▸ TASK DIRECTIONS: Extract the first line through the line containing "Definition read (fd" from the listing below, exactly as written.

%%

(** ** Files *)

(** [fdp->mntp->fs->sync(fdp)] for the open files from the [i]th entry on. *)
Fixpoint sync_loop (n i : nat) : M vst unit :=
  match n with
  | O => mret tt
  | Datatypes.S n =>
      s ← get;
      fdp ← deref (fdtable s !! i);
      (match fdp with
       | None => mret tt
       | Some d =>
           f ← fd_fn d fs_sync;
           match f with Some f => on_fd d f;; mret tt | None => mret tt end
       end);;
      sync_loop n (Datatypes.S i)
  end.
Definition SyncOpenedFiles : M vst unit := sync_loop (Z.to_nat (FD_MAX - FD_OFFSET)) 0.

(** The calls on a descriptor: the function [f] of its file system, applied by [call]. *)
Definition fd_call {A : Type} (fd : Z) (f : Filesystem S DS -> option A) (call : ptr -> A -> M vst Z) : M vst Z :=
  fdp ← GetFileDescriptor fd;
  match fdp with
  | None => fail_with EBADF (-1)
  | Some d =>
      f ← fd_fn d f;
      match f with
      | None => fail_with EINVAL (-1)
      | Some f => ret ← call d f; if ret <? 0 then fail_with ret (-1) else mret ret
      end
  end.

Definition read (fd buf len : Z) : M vst Z := fd_call fd fs_read (fun d f => on_fd d (f buf len)).
Definition write (fd buf len : Z) : M vst Z := fd_call fd fs_write (fun d f => on_fd d (f buf len)).
Definition ioctl (fd cmd args : Z) : M vst Z := fd_call fd fs_ioctl (fun d f => on_fd d (f cmd args)).
Definition fsync (fd : Z) : M vst Z := fd_call fd fs_sync (fun d f => on_fd d f).
Definition ftruncate (fd len : Z) : M vst Z := fd_call fd fs_truncate (fun d f => on_fd d (f len)).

%%

▸ OUTPUT OF THE TASK:
(** ** Files *)

(** [fdp->mntp->fs->sync(fdp)] for the open files from the [i]th entry on. *)
Fixpoint sync_loop (n i : nat) : M vst unit :=
  match n with
  | O => mret tt
  | Datatypes.S n =>
      s ← get;
      fdp ← deref (fdtable s !! i);
      (match fdp with
       | None => mret tt
       | Some d =>
           f ← fd_fn d fs_sync;
           match f with Some f => on_fd d f;; mret tt | None => mret tt end
       end);;
      sync_loop n (Datatypes.S i)
  end.
Definition SyncOpenedFiles : M vst unit := sync_loop (Z.to_nat (FD_MAX - FD_OFFSET)) 0.

(** The calls on a descriptor: the function [f] of its file system, applied by [call]. *)
Definition fd_call {A : Type} (fd : Z) (f : Filesystem S DS -> option A) (call : ptr -> A -> M vst Z) : M vst Z :=
  fdp ← GetFileDescriptor fd;
  match fdp with
  | None => fail_with EBADF (-1)
  | Some d =>
      f ← fd_fn d f;
      match f with
      | None => fail_with EINVAL (-1)
      | Some f => ret ← call d f; if ret <? 0 then fail_with ret (-1) else mret ret
      end
  end.

Definition read (fd buf len : Z) : M vst Z := fd_call fd fs_read (fun d f => on_fd d (f buf len)).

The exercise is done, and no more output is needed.